***** Records for this task *****

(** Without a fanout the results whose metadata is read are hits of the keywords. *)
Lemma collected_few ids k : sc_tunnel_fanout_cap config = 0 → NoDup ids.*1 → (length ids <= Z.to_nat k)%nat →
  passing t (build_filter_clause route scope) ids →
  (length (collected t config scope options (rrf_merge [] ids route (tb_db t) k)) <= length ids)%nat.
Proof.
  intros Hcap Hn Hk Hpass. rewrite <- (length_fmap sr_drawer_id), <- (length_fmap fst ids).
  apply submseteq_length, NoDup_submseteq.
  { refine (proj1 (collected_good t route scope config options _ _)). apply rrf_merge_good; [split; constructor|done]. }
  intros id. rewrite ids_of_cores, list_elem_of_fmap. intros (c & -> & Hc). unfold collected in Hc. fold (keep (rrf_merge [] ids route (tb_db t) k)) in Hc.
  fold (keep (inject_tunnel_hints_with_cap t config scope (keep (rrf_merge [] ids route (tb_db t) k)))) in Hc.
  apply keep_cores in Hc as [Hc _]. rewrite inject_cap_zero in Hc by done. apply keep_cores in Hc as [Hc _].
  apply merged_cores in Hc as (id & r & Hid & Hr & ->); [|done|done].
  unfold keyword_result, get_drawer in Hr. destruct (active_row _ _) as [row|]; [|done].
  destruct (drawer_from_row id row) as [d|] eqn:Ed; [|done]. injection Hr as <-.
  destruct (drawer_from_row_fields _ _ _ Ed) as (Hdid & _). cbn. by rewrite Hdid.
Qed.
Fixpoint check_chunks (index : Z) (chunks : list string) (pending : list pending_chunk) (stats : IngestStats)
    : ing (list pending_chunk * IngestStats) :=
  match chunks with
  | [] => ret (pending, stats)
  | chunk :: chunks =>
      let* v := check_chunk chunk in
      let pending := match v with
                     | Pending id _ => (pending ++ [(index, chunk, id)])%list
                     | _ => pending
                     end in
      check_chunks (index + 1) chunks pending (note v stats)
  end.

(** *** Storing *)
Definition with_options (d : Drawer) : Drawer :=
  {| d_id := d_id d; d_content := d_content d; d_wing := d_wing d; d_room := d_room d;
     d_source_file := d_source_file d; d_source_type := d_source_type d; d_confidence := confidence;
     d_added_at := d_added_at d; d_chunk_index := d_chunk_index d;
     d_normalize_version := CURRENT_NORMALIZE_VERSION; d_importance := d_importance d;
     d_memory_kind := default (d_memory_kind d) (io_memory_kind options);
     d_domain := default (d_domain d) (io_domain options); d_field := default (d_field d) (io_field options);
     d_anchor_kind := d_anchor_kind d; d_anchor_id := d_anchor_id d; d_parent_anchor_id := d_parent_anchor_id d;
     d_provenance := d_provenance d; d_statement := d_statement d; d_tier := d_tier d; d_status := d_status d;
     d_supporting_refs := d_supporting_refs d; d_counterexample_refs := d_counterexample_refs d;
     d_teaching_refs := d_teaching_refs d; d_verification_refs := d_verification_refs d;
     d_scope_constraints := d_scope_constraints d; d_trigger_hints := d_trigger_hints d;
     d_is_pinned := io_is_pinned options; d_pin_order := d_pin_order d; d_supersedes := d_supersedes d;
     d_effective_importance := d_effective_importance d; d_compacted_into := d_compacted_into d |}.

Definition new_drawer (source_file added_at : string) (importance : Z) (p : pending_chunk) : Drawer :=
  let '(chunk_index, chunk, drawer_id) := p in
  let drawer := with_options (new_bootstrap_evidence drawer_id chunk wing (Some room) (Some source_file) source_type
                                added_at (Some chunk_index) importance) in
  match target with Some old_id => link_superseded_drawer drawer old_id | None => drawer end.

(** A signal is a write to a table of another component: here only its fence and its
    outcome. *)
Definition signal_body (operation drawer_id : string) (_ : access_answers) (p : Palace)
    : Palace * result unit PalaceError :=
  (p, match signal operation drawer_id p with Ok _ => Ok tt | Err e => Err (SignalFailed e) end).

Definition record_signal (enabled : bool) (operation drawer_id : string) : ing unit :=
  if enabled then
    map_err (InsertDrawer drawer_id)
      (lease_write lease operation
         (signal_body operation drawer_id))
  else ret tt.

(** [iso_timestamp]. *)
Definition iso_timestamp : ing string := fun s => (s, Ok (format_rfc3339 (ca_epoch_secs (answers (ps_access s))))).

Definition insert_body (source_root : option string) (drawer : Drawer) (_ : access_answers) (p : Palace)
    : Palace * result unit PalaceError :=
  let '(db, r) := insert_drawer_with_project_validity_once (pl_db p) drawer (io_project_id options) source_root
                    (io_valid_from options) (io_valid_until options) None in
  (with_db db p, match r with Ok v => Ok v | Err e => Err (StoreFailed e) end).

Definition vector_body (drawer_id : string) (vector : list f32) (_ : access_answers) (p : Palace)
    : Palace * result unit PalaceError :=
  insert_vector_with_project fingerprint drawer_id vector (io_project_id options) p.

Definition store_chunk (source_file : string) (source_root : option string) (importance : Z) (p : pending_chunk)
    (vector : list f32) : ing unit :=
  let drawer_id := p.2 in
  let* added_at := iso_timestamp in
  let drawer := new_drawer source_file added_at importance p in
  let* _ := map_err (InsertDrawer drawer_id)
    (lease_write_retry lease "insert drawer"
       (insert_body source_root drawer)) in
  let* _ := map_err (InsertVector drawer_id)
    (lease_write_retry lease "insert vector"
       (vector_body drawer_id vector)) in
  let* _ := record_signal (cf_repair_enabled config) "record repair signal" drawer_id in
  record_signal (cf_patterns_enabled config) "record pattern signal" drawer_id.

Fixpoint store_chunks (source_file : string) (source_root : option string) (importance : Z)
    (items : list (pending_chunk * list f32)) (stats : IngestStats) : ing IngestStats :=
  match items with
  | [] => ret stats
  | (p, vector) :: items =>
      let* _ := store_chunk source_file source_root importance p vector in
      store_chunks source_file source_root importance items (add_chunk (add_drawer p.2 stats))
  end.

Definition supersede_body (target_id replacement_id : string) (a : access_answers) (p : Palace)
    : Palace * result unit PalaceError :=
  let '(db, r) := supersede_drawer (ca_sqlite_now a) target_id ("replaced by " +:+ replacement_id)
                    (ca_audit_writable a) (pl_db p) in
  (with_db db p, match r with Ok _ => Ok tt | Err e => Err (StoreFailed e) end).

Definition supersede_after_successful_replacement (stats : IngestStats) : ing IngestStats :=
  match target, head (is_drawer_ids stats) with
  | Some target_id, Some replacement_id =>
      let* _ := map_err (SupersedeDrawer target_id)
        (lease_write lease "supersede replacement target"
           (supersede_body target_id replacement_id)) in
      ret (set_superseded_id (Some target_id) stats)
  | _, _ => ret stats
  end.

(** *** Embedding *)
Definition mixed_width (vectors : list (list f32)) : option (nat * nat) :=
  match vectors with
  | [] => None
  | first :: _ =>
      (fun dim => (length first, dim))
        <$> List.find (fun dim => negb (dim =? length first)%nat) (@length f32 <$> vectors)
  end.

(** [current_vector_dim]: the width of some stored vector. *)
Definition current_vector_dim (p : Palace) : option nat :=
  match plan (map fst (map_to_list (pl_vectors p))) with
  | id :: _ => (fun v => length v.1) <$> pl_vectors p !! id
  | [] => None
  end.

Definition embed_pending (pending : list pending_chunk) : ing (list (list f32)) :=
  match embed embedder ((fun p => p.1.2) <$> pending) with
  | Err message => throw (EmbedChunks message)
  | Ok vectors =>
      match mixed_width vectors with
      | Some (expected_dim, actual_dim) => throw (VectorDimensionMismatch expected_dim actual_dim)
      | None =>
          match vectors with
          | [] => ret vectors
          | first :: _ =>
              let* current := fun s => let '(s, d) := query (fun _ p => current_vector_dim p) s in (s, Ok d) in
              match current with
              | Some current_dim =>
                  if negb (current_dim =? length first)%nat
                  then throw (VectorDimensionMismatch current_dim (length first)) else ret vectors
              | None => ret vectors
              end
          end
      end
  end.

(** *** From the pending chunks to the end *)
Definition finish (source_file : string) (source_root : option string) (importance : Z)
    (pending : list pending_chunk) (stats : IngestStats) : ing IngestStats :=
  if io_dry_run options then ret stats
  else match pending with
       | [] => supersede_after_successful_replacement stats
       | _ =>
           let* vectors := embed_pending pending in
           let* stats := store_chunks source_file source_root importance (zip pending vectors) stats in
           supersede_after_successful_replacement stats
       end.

*****

Of the lines above, output exactly those from the line bearing "if negb (current_dim" through the line bearing "let* stats := store_chunks", inclusive.

• [Solved problem]
                  if negb (current_dim =? length first)%nat
                  then throw (VectorDimensionMismatch current_dim (length first)) else ret vectors
              | None => ret vectors
              end
          end
      end
  end.

(** *** From the pending chunks to the end *)
Definition finish (source_file : string) (source_root : option string) (importance : Z)
    (pending : list pending_chunk) (stats : IngestStats) : ing IngestStats :=
  if io_dry_run options then ret stats
  else match pending with
       | [] => supersede_after_successful_replacement stats
       | _ =>
           let* vectors := embed_pending pending in
           let* stats := store_chunks source_file source_root importance (zip pending vectors) stats in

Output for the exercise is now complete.